RECORDS PROVIDED:
(* ===== verification/Frontier.v ===== *)
(** * manager/frontierbound: what connectors report

    [auth.go], [oob.go], [device.go], [device_ping.go], [edge.go] and [task.go]:
    which connector a connection is, the connectors that are online, the device
    a connector runs on with its interfaces, and the results of scans.  The
    state is the database and [edgeConnAddr].  A request is the payload as
    json.Unmarshal gives it; columns of usage and heartbeats, which nothing
    here reads, are left out, and so are the calls to the frontier service. *)

From S2P Require Import Prelude ToolTypes IamDao ControlDao NetAddr Firewall EntryPlanes ControlPlane ControlResources.

Record Meta := mkMeta { me_AccessKey : string; me_SecretKey : string }.
Record IPMask := mkIPMask { im_IP : string; im_Netmask : string }.
Record ReportedInterface := mkReportedInterface { ri_Name : string; ri_MAC : string; ri_IPMasks : list IPMask }.
Record ReportedDevice := mkReportedDevice { rd_Fingerprint : string; rd_HostName : string; rd_Interfaces : list ReportedInterface; rd_EdgeID : N }.
Record TaskReport := mkTaskReport { rt_TaskID : N; rt_Status : string; rt_Scanned : list ScannedApplication; rt_Error : string }.
Record interfaceKey := mkKey { ik_IP : string; ik_Netmask : string; ik_Name : string; ik_MAC : string }.
#[export] Instance interfaceKey_eq_dec : EqDecision interfaceKey.
Proof. solve_decision. Defined.
Definition reported_keys (l : list ReportedInterface) : list interfaceKey :=
  flat_map (λ i, map (λ m, mkKey (im_IP m) (im_Netmask m) (ri_Name i) (ri_MAC i)) (ri_IPMasks i)) l.
Definition key_of (i : EthernetInterface) : interfaceKey := mkKey (i_IP i) (i_Netmask i) (i_Name i) (i_MAC i).
Definition row_of (device : N) (k : interfaceKey) : EthernetInterface := mkInterface 0 device (ik_Name k) (ik_MAC k) (ik_IP k) (ik_Netmask k).

Module Frontier.
Section Frontier.
Context {DB : Type} {i_iam : IamGorm DB} {i_cp : CpGorm DB}.

Fixpoint each {A} (f : A → Op DB unit) (l : list A) : Op DB unit := match l with [] => ret tt | a :: l' => f a ;; each f l' end.
Definition try {A} (m : Op DB A) : Op DB (Result A) := λ s, let '(r, s') := m s in (Ok r, s').

(** ** auth.go *)
Definition requireRegisteredEdge (clientID : N) : Op DB N :=
  throw_if N.eqb clientID 0 with ENew "missing edge client id" ;;
  map_err (λ e, EWrap ("edge " +:+ pretty clientID +:+ " is not registered: ") e "") (CpDao.GetEdge clientID) ;; ret clientID.
Definition requireRequestEdge (clientID payloadEdgeID : N) : Op DB N :=
  let! edgeID := requireRegisteredEdge clientID in
  throw_if negb (N.eqb payloadEdgeID 0) && negb (bool_decide (payloadEdgeID = edgeID))
    with ENew ("edge id mismatch: connection edge " +:+ pretty edgeID +:+ ", payload edge " +:+ pretty payloadEdgeID) ;; ret edgeID.

(** ** oob.go *)
Definition getID (m : Meta) : Op DB N :=
  let! found := CpDao.GetEdgeByAccessKey (me_AccessKey m) in
  let '(ak, edge) := found in
  throw_if negb (bool_decide (ak_SecretKey ak = me_SecretKey m)) with ENew "invalid secret key" ;; ret (e_ID edge).
Definition updateEdgeHeartbeat (edgeID : N) : Op DB unit :=
  let! edge := try (CpDao.GetEdge edgeID) in
  match edge with
  | Err _ => ret tt
  | Ok edge =>
      if negb (Z.eqb (e_Online edge) EdgeOnlineStatusOnline)
      then try (CpDao.UpdateEdgeOnlineStatus edgeID EdgeOnlineStatusOnline) ;; ret tt else ret tt
  end.
Record State := mkState { fb_db : DB; fb_edgeConnAddr : gmap N string }.
Definition on_repo {A} (m : Op DB A) : Op State A := λ s, let '(r, db) := m (fb_db s) in (r, mkState db (fb_edgeConnAddr s)).
Definition modify (f : gmap N string → gmap N string) : Op State unit := λ s, (Ok tt, mkState (fb_db s) (f (fb_edgeConnAddr s))).
Definition rememberEdgeConn (edgeID : N) (addr : string) : Op State unit := modify <[ edgeID := addr ]>.
Definition shouldApplyEdgeOffline (edgeID : N) (addr : string) (conns : gmap N string) : bool :=
  match conns !! edgeID with None => true | Some currentAddr => bool_decide (currentAddr = addr) end.
Definition forgetEdgeConn (edgeID : N) (addr : string) : Op State unit :=
  modify (λ conns, if bool_decide (default "" (conns !! edgeID) = addr) then delete edgeID conns else conns).
Definition forgetEdge (edgeID : N) : Op State unit := modify (delete edgeID).
Definition online (edgeID : N) (addr : string) : Op State unit :=
  on_repo (CpDao.UpdateEdgeOnlineStatus edgeID EdgeOnlineStatusOnline) ;;
  rememberEdgeConn edgeID addr ;; on_repo (updateEdgeHeartbeat edgeID).
Definition offline (edgeID : N) (addr : string) : Op State unit := λ s,
  if negb (shouldApplyEdgeOffline edgeID addr (fb_edgeConnAddr s)) then (Ok tt, s) else
  (on_repo (CpDao.UpdateEdgeOnlineStatus edgeID EdgeOnlineStatusOffline) ;;
   forgetEdgeConn edgeID addr ;;
   let! tasks := on_repo (CpDao.ListTasks edgeID [TaskStatusPending; TaskStatusRunning]) in
   on_repo (each (λ t, CpDao.UpdateTaskError (tk_ID t) "edge offline") tasks)) s.

(** ** device.go *)
Definition reportDeviceUsage (clientID : N) (fingerprint : string) : Op DB unit :=
  let! edgeID := requireRegisteredEdge clientID in
  let! device := CpDao.GetDeviceByFingerprint fingerprint in
  CpDao.UpdateDeviceUsage (d_ID device) ;; updateEdgeHeartbeat edgeID.
(** The row of the device, created or updated. *)
Definition store_device (device : ReportedDevice) : Op DB N :=
  let! found := CpDao.or_none (CpDao.GetDeviceByFingerprint (rd_Fingerprint device)) in
  match found with
  | None =>
      let! d := CpDao.CreateDevice (mkDevice 0 (rd_HostName device) "" (rd_Fingerprint device) (rd_HostName device)) in
      CpDao.UpdateDeviceHeartbeat (d_ID d) ;; ret (d_ID d)
  | Some d =>
      CpDao.UpdateDevice (mkDevice (d_ID d) (if bool_decide (d_Name d = "") then rd_HostName device else "") "" (rd_Fingerprint device) (rd_HostName device)) ;;
      CpDao.UpdateDeviceHeartbeat (d_ID d) ;; ret (d_ID d)
  end.
Definition store_interface (deviceID : N) (k : interfaceKey) : Op DB unit :=
  let! existing := CpDao.or_none (CpDao.GetEthernetInterface deviceID (ik_IP k) (ik_Netmask k) (ik_Name k) (ik_MAC k)) in
  match existing with
  | None => CpDao.CreateEthernetInterface (row_of deviceID k) ;; ret tt
  | Some i => CpDao.UpdateEthernetInterface ((row_of deviceID k) <| i_ID := i_ID i |>)
  end.
Definition drop_interface (reported : list interfaceKey) (i : EthernetInterface) : Op DB unit :=
  if bool_decide (key_of i ∈ reported) then ret tt else CpDao.DeleteEthernetInterface (i_ID i).
Definition store_interfaces (deviceID : N) (reported : list interfaceKey) : Op DB unit :=
  each (store_interface deviceID) reported ;;
  let! existing := CpDao.GetEthernetInterfacesByDeviceID deviceID in
  each (drop_interface reported) existing.
Definition inherit (deviceID : N) (r : IAMResourceRelation) : Op DB unit :=
  CpDao.UpsertIAMResourceRelation (mkRelation 0 "device" deviceID (r_Relation r) (r_SubjectType r) (r_SubjectID r) (r_CreatedBy r)).
Definition store_relation (edgeID deviceID : N) : Op DB unit :=
  let! existing := CpDao.GetEdgeDevice edgeID deviceID EdgeDeviceRelationHost in
  (match existing with
   | Some _ => ret tt
   | None =>
       CpDao.DeleteEdgeDevicesByEdgeID edgeID (Some EdgeDeviceRelationHost) ;;
       CpDao.CreateEdgeDevice (mkEdgeDevice 0 edgeID deviceID EdgeDeviceRelationHost) ;; ret tt
   end) ;;
  let! edgeRelations := CpDao.ListIAMResourceRelations "connector" edgeID in
  each (inherit deviceID) edgeRelations.
(** The connector's number is never 0 here, see [requireRegisteredEdge]. *)
Definition reportDevice (clientID : N) (device : ReportedDevice) : Op DB unit :=
  let! edgeID := requireRequestEdge clientID (rd_EdgeID device) in
  Resources.in_transaction (
    let! deviceID := store_device device in
    store_interfaces deviceID (reported_keys (rd_Interfaces device)) ;;
    if N.ltb 0 edgeID then store_relation edgeID deviceID else ret tt) ;;
  updateEdgeHeartbeat edgeID.

(** ** device_ping.go *)
Definition first_ipv4 (l : list EthernetInterface) : option string :=
  (λ i, i_IP i) <$> List.find (λ i, negb (bool_decide (i_IP i = "")) && negb (has_char ":"%char (i_IP i))) l.
Fixpoint discovered (l : list EdgeDevice) : Op DB (list (N * string)) :=
  match l with
  | [] => ret []
  | r :: l' =>
      let! device := try (CpDao.GetDeviceByID (ed_DeviceID r)) in
      let! here := (match device with
                    | Err _ => ret []
                    | Ok (device, _) =>
                        let! interfaces := try (CpDao.GetEthernetInterfacesByDeviceID (d_ID device)) in
                        ret (match interfaces with
                             | Ok l => match first_ipv4 l with Some ip => [(d_ID device, ip)] | None => [] end
                             | Err _ => []
                             end)
                    end) in
      let! rest := discovered l' in ret (here ++ rest)
  end.
Definition getEdgeDiscoveredDevices (clientID payloadEdgeID : N) : Op DB (list (N * string)) :=
  let! edgeID := requireRequestEdge clientID payloadEdgeID in
  let! edgeDevices := CpDao.GetEdgeDevicesByEdgeID edgeID (Some EdgeDeviceRelationDiscovered) in
  discovered edgeDevices.
Definition updateDeviceHeartbeat (clientID deviceID : N) : Op DB unit :=
  let! edgeID := requireRegisteredEdge clientID in
  let! relation := CpDao.GetEdgeDevice edgeID deviceID EdgeDeviceRelationDiscovered in
  match relation with
  | None => throw (ENew ("device " +:+ pretty deviceID +:+ " is not discovered by edge " +:+ pretty edgeID))
  | Some _ => CpDao.UpdateDeviceHeartbeat deviceID
  end.

(** ** edge.go and task.go *)
Definition reportEdge (clientID : N) : Op DB unit := requireRegisteredEdge clientID ;; ret tt.
Definition not_ipv6 (a : ScannedApplication) : bool :=
  match Net.ParseIP (sc_IP a) with Some ip => match Net.To4 ip with Some _ => true | None => false end | None => true end.
Definition reportTaskScanApplication (clientID : N) (task : TaskReport) : Op DB unit :=
  let! edgeID := requireRegisteredEdge clientID in
  let! mtask := CpDao.GetTask (rt_TaskID task) in
  throw_if negb (bool_decide (tk_EdgeID mtask = edgeID)) with ENew ("task " +:+ pretty (rt_TaskID task) +:+ " does not belong to edge " +:+ pretty edgeID) ;;
  throw_if Z.eqb (tk_Status mtask) TaskStatusFailed with ENew "task alreadyexpired" ;;
  let applications := List.filter not_ipv6 (rt_Scanned task) in
  if bool_decide (rt_Status task = "running") then CpDao.UpdateTaskResult (rt_TaskID task) TaskStatusRunning applications
  else if bool_decide (rt_Status task = "completed") then CpDao.UpdateTaskResult (rt_TaskID task) TaskStatusCompleted applications
  else if bool_decide (rt_Status task = "failed") then CpDao.UpdateTaskError (rt_TaskID task) (rt_Error task)
  else ret tt.
Definition pullTaskScanApplication (clientID payloadEdgeID : N) : Op DB (N * ScanParams) :=
  let! edgeID := requireRequestEdge clientID payloadEdgeID in
  let! task := CpDao.GetTaskByEdgeID edgeID in ret (tk_ID task, tk_Params task).
End Frontier.
End Frontier.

HOW TO COMPLETE THIS TASK: One stretch of the lines above is wanted, from the line that contains "let! mtask := CpDao.GetTask" through the line that contains "throw_if negb (bool_decide (tk_EdgeID". Output it exactly.

SOLUTION TO THIS EXERCISE:
  let! mtask := CpDao.GetTask (rt_TaskID task) in
  throw_if negb (bool_decide (tk_EdgeID mtask = edgeID)) with ENew ("task " +:+ pretty (rt_TaskID task) +:+ " does not belong to edge " +:+ pretty edgeID) ;;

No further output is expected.